WORK INSTRUCTIONS: Repeat the first line of the listing and each line after it, exactly, through the line containing "rewrite S_INR. pose".

****************************************

Lemma bernoulli_upper (p : R) (n : nat) :
  0 <= p <= 1 ->
  (1 - p) ^ n <= 1 - INR n * p + INR n * (INR n - 1) / 2 * (p * p).
Proof.
  intros Hp. induction n as [| n IH].
  - simpl. lra.
  - rewrite S_INR. change ((1 - p) ^ S n) with ((1 - p) * (1 - p) ^ n).
    pose proof (pos_INR n) as Hn.
    assert (Hnn : 0 <= INR n * (INR n - 1)).
    { destruct n as [| m]; [simpl; lra |].
      rewrite S_INR. pose proof (pos_INR m). nra. }
    assert (Hstep : (1 - p) * (1 - p) ^ n
                    <= (1 - p) * (1 - INR n * p
                                  + INR n * (INR n - 1) / 2 * (p * p)))
      by (apply Rmult_le_compat_l; lra).
    assert (Hcube : 0 <= INR n * (INR n - 1) / 2 * (p * p) * p).
    { apply Rmult_le_pos; [| lra].
      apply Rmult_le_pos; [lra | nra]. }
    nra.
Qed.

Lemma fast_path_vs_general (p : R) (n : Z) :
  0 <= p <= 1 -> (0 <= n)%Z ->
  general_formula p n <= fast_path p n
  /\ fast_path p n <= general_formula p n + IZR (n * (n - 1)) / 2 * (p * p).
Proof.
  intros Hp Hn. unfold general_formula, fast_path.
  pose proof (bernoulli_lower p (Z.to_nat n) Hp) as Hlo.
  pose proof (bernoulli_upper p (Z.to_nat n) Hp) as Hup.
  rewrite INR_IZR_INZ, Z2Nat.id in Hlo, Hup by assumption.
  rewrite mult_IZR, minus_IZR.
  split; lra.
Qed.

End Branches.

(** C4 fails as stated: with [range_max = 3] and [num_sampled = 2] a draw
    without rejection gives class [0] the expected count [1], while the
    general formula gives [3/4]. *)
Lemma fast_path_differs_from_general :
  exists self : LogUniformSampler,
    @__init__ _ scripted_sampler 3 2 None 0 = Ok (self, [])
    /\ nth_error (data (count_true (call_locals self first_class
                                      ([0; 1]%Z, 2%Z)))) 0
       = Some (Fin 1)
    /\ general_formula (log_uniform_prob 3 0) 2 = 3 / 4
    /\ ~ rel_close (1 / 100000) 1 (3 / 4).
Proof.
  eexists. split; [reflexivity |].
  split; [| split].
  - rewrite data_count_true.
    change (Some (expected 2 2 (base_prob (ln (IZR (3 + 1))) (Fin (IZR 0))))
            = Some (Fin 1)).
    rewrite (base_prob_class 3 0) by lia.
    rewrite log_uniform_prob_3_0, expected_fast.
    do 2 f_equal. unfold fast_path. field.
  - rewrite log_uniform_prob_3_0. unfold general_formula. simpl. field.
  - unfold rel_close.
    replace (1 - 3 / 4) with (/ 4) by field.
    rewrite !Rabs_pos_eq by lra.
    rewrite Rmax_left by lra. lra.
Qed.

(** C4, amended.  For every valid configuration and class [c] of
    [[0, range_max)], a call whose draw took exactly [num_sampled] tries
    gives [c] the count [p(c) * num_sampled]; this is never below the general
    value [1 - (1 - p(c)) ^ num_sampled], exceeds it by at most
    [num_sampled * (num_sampled - 1) / 2 * p(c)^2], and equals it when
    [num_sampled = 1]. *)
Theorem fast_path_bounds_general {St : Type} {CS : CSampler St}
    (range_max num_sampled : Z) (dtype_arg : option DType) (seed : Z)
    (self : LogUniformSampler) (s0 : St) (true_classes : NDArray)
    (sampled : list Z) (i : nat) (c : Z) :
  __init__ range_max num_sampled dtype_arg seed = Ok (self, s0) ->
  (1 <= num_sampled <= range_max)%Z ->
  (0 <= c < range_max)%Z ->
  nth_error (data true_classes) i = Some (Fin (IZR c)) ->
  let p := log_uniform_prob range_max c in
  let l := call_locals self true_classes (sampled, num_sampled) in
  nth_error (data (count_true l)) i = Some (Fin (fast_path p num_sampled))
  /\ general_formula p num_sampled <= fast_path p num_sampled
  /\ fast_path p num_sampled
     <= general_formula p num_sampled
        + IZR (num_sampled * (num_sampled - 1)) / 2 * (p * p)
  /\ (num_sampled = 1%Z ->
      fast_path p num_sampled = general_formula p num_sampled).
Proof.
  intros Hinit Hk Hc Hi p l. subst l.
  destruct (init_fields _ _ _ _ _ _ Hinit) as (_ & Hns & Hlog & _).
  pose proof (log_uniform_prob_pos range_max c ltac:(lia) ltac:(lia)) as Hpos.
  pose proof (log_uniform_prob_le_1 range_max c Hc) as Hle.
  fold p in Hpos, Hle.
  destruct (fast_path_vs_general p num_sampled ltac:(lra) ltac:(lia))
    as [Hlo Hup].
  split; [| split; [exact Hlo | split; [exact Hup |]]].
  - rewrite data_count_true, (map_nth_error _ _ _ Hi), Hlog, Hns.
    rewrite base_prob_class by lia. simpl snd.
    rewrite expected_fast. reflexivity.
  - intros ->. simpl in Hup. lra.
Qed.

Lemma fast_path_bounds_general_witness :
  exists self : LogUniformSampler,
    nth_error (data (count_true (call_locals self example_true_classes
                                   example_draw_exact))) 2
    = Some (Fin (fast_path (log_uniform_prob 10 5) 3))
    /\ general_formula (log_uniform_prob 10 5) 3
       <= fast_path (log_uniform_prob 10 5) 3.
Proof.
  destruct (@fast_path_bounds_general _ scripted_sampler 10 3 None 1
              _ [] example_true_classes [1; 4; 7]%Z 2%nat 5%Z eq_refl
              ltac:(lia) ltac:(lia) eq_refl)
    as (Hcount & Hlo & _).
  eexists. split; [exact Hcount | exact Hlo].
Defined.

(** C10.  On a probability [0 < p < 1] the general branch, taken for a
    number of tries other than [num_sampled], is nondecreasing in the number
    of tries and stays below one; the fast path is not bounded by one: in the
    valid configuration [range_max = 3], [num_sampled = 3] it gives class [0]
    the count [3/2]. *)
Theorem general_branch_monotone_in_tries (p : R) (prob : NDArray) (i : nat)
    (num_sampled n1 n2 : Z) :
  0 < p < 1 ->
  is_float (dtype prob) = true ->
  nth_error (data prob) i = Some (Fin p) ->
  n1 <> num_sampled -> n2 <> num_sampled -> (n1 <= n2)%Z ->
  (exists v1 v2 : R,
     nth_error (data (_prob_helper n1 num_sampled prob)) i = Some (Fin v1)
     /\ nth_error (data (_prob_helper n2 num_sampled prob)) i = Some (Fin v2)
     /\ v1 <= v2 /\ v2 <= 1)
  /\ (exists range_max k c : Z,
        (1 <= k <= range_max)%Z /\ (0 <= c < range_max)%Z
        /\ forall (St : Type) (CS : CSampler St) (dtype_arg : option DType)
                  (seed : Z) (self : LogUniformSampler) (s0 : St)
                  (sampled : list Z),
             __init__ range_max k dtype_arg seed = Ok (self, s0) ->
             exists v : R,
               nth_error (data (count_true (call_locals self (array [c] int64)
                                              (sampled, k)))) 0
               = Some (Fin v)
               /\ 1 < v).
Proof.
  intros [Hp0 Hp1] Hf Hi H1 H2 H12. split.
  - exists (1 - exp (IZR n1 * ln (1 - p))), (1 - exp (IZR n2 * ln (1 - p))).
    rewrite !data_prob_helper by assumption.
    rewrite !(map_nth_error _ _ _ Hi).
    rewrite !expected_general_exp by assumption.
    repeat split.
    + assert (Hln : ln (1 - p) < 0)
        by (rewrite <- ln_1; apply ln_increasing; lra).
      apply IZR_le in H12.
      assert (Hle : IZR n2 * ln (1 - p) <= IZR n1 * ln (1 - p)) by nra.
      destruct Hle as [Hlt | Heq].
      * apply exp_increasing in Hlt. lra.
      * rewrite Heq. lra.
    + pose proof (exp_pos (IZR n2 * ln (1 - p))). lra.
  - exists 3%Z, 3%Z, 0%Z.
    split; [lia | split; [lia |]].
    intros St CS dtype_arg seed self s0 sampled Hinit.
    destruct (init_fields _ _ _ _ _ _ Hinit) as (_ & Hns & Hlog & _).
    exists (3 / 2).
    rewrite data_count_true, Hns, Hlog.
    change (Some (expected 3 3 (base_prob (ln (IZR (3 + 1))) (Fin (IZR 0))))
            = Some (Fin (3 / 2)) /\ 1 < 3 / 2).
    rewrite (base_prob_class 3 0) by lia.
    rewrite log_uniform_prob_3_0, expected_fast.
    split; [| lra].
    do 2 f_equal. unfold fast_path. field.
Qed.

Lemma general_branch_monotone_in_tries_witness :
  exists v1 v2 : R,
    nth_error (data (_prob_helper 4 3 example_prob)) 0 = Some (Fin v1)
    /\ nth_error (data (_prob_helper 7 3 example_prob)) 0 = Some (Fin v2)
    /\ v1 <= v2 /\ v2 <= 1.
Proof.
  apply (general_branch_monotone_in_tries (/ 2) example_prob 0%nat 3 4 7).
  - lra.
  - reflexivity.
  - reflexivity.
  - discriminate.
  - discriminate.
  - lia.
Defined.

(* ================================================================== *)
(** ** The native sampler's contract *)

Section Contract.

Import UniqueSampler.

Variable G : Type.
Variable next_uniform : G -> R * G.

Lemma draw_class_in_range (bound : Z) (u : R) :
  (1 <= bound)%Z -> (0 <= draw_class bound u < bound)%Z.
Proof. intros Hb. unfold draw_class. lia. Qed.

Lemma draw_loop_unfold (fuel : nat) (bound k : Z) (accepted : list Z)
    (attempts : Z) (g : G) :
  draw_loop G next_uniform fuel bound k accepted attempts g
  = if (k <=? Z.of_nat (length accepted))%Z then (Ok (accepted, attempts), g)
    else
      match fuel with
      | O => (Diverge, g)
      | S fuel' =>
          let (u, g') := next_uniform g in
          let c := draw_class bound u in
          if existsb (Z.eqb c) accepted
          then draw_loop G next_uniform fuel' bound k accepted
                 (attempts + 1)%Z g'
          else draw_loop G next_uniform fuel' bound k (accepted ++ [c])
                 (attempts + 1)%Z g'
      end.
Proof. destruct fuel; reflexivity. Qed.

(** More fuel does not change an answer. *)
Lemma draw_loop_more_fuel (fuel extra : nat) (bound k : Z) :
  forall (accepted : list Z) (attempts : Z) (g g' : G) (r : list Z * Z),
    draw_loop G next_uniform fuel bound k accepted attempts g = (Ok r, g') ->
    draw_loop G next_uniform (fuel + extra) bound k accepted attempts g
    = (Ok r, g').
Proof.
  induction fuel as [| fuel IH]; intros accepted attempts g g' r;
    rewrite !draw_loop_unfold;
    destruct (k <=? Z.of_nat (length accepted))%Z; try (intros H; exact H).
  - discriminate.
  - cbn [Nat.add].
    destruct (next_uniform g) as [u g1].
    cbv zeta.
    destruct (existsb (Z.eqb (draw_class bound u)) accepted); apply IH.
Qed.

(** An answer of the rejection loop holds [k] distinct classes of
    [[0, range_max)] and counts at least one try per class. *)
Lemma draw_loop_contract (fuel : nat) (bound k : Z) :
  (1 <= bound)%Z ->
  forall (accepted : list Z) (attempts : Z) (g g' : G)
         (sampled : list Z) (tries : Z),
    (Z.of_nat (length accepted) <= k)%Z ->
    Forall (fun c => (0 <= c < bound)%Z) accepted ->
    NoDup accepted ->
    draw_loop G next_uniform fuel bound k accepted attempts g
    = (Ok (sampled, tries), g') ->
    Forall (fun c => (0 <= c < bound)%Z) sampled
    /\ NoDup sampled
    /\ Z.of_nat (length sampled) = k
    /\ (attempts + (k - Z.of_nat (length accepted)) <= tries)%Z.
Proof.
  intros Hb.
  induction fuel as [| fuel IH];
    intros accepted attempts g g' sampled tries Hlen Hin Hnd;
    rewrite draw_loop_unfold;
    destruct (k <=? Z.of_nat (length accepted))%Z eqn:Hk.
  - intros H. injection H as <- <- _. apply Z.leb_le in Hk.
    repeat split; try assumption; lia.
  - discriminate.
  - intros H. injection H as <- <- _. apply Z.leb_le in Hk.
    repeat split; try assumption; lia.
  - apply Z.leb_gt in Hk.
    destruct (next_uniform g) as [u g1]. cbv zeta.
    pose proof (draw_class_in_range bound u Hb) as Hc.
    destruct (existsb (Z.eqb (draw_class bound u)) accepted) eqn:Hex.
    + intros H. apply IH in H; try assumption.
      destruct H as (H1 & H2 & H3 & H4). repeat split; try assumption. lia.
    + intros H. apply IH in H.
      * destruct H as (H1 & H2 & H3 & H4). repeat split; try assumption.
        rewrite length_app in H4. simpl in H4. lia.
      * rewrite length_app. simpl. lia.
      * apply Forall_app. split; [assumption | repeat constructor; lia].
      * apply NoDup_app; [assumption | repeat constructor; intros [] |].
        intros a Ha [<- | []].
        assert (existsb (Z.eqb (draw_class bound u)) accepted = true).
        { apply existsb_exists. exists (draw_class bound u).
          split; [assumption | apply Z.eqb_refl]. }
        congruence.
Qed.

(** [sample_unique(k)] of the specification: an answer holds exactly [k]
    distinct classes of [[0, range_max)] and took at least [k] tries. *)
Lemma spec_sample_unique_contract (fuel : nat) (k : Z) (s s' : state G)
    (sampled : list Z) (tries : Z) :
  (1 <= range_max s)%Z ->
  spec_sample_unique G next_uniform fuel k s = (Ok (sampled, tries), s') ->
  Forall (fun c => (0 <= c < range_max s)%Z) sampled
  /\ NoDup sampled
  /\ Z.of_nat (length sampled) = k
  /\ (1 <= k <= tries)%Z
  /\ range_max s' = range_max s.
Proof.
  intros Hb. unfold spec_sample_unique.
  destruct ((k <=? 0) || (range_max s <? k))%Z eqn:Hbad; [discriminate |].
  apply orb_false_elim in Hbad. destruct Hbad as [Hpos _].
  apply Z.leb_gt in Hpos.
  destruct (draw_loop G next_uniform fuel (range_max s) k [] 0%Z (rng s))
    as [o g] eqn:Hloop.
  intros H. injection H as -> <-.
  assert (Hlen : (Z.of_nat (length (@nil Z)) <= k)%Z) by (simpl; lia).
  destruct (draw_loop_contract fuel (range_max s) k Hb [] 0%Z (rng s) g
              sampled tries Hlen (Forall_nil _) (NoDup_nil _) Hloop)
    as (H1 & H2 & H3 & H4).
  simpl in H4. repeat split; try assumption; lia.
Qed.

****************************************

SOLUTION FOR THIS EXERCISE:
Lemma bernoulli_upper (p : R) (n : nat) :
  0 <= p <= 1 ->
  (1 - p) ^ n <= 1 - INR n * p + INR n * (INR n - 1) / 2 * (p * p).
Proof.
  intros Hp. induction n as [| n IH].
  - simpl. lra.
  - rewrite S_INR. change ((1 - p) ^ S n) with ((1 - p) * (1 - p) ^ n).
    pose proof (pos_INR n) as Hn.
    assert (Hnn : 0 <= INR n * (INR n - 1)).
    { destruct n as [| m]; [simpl; lra |].
      rewrite S_INR. pose proof (pos_INR m). nra. }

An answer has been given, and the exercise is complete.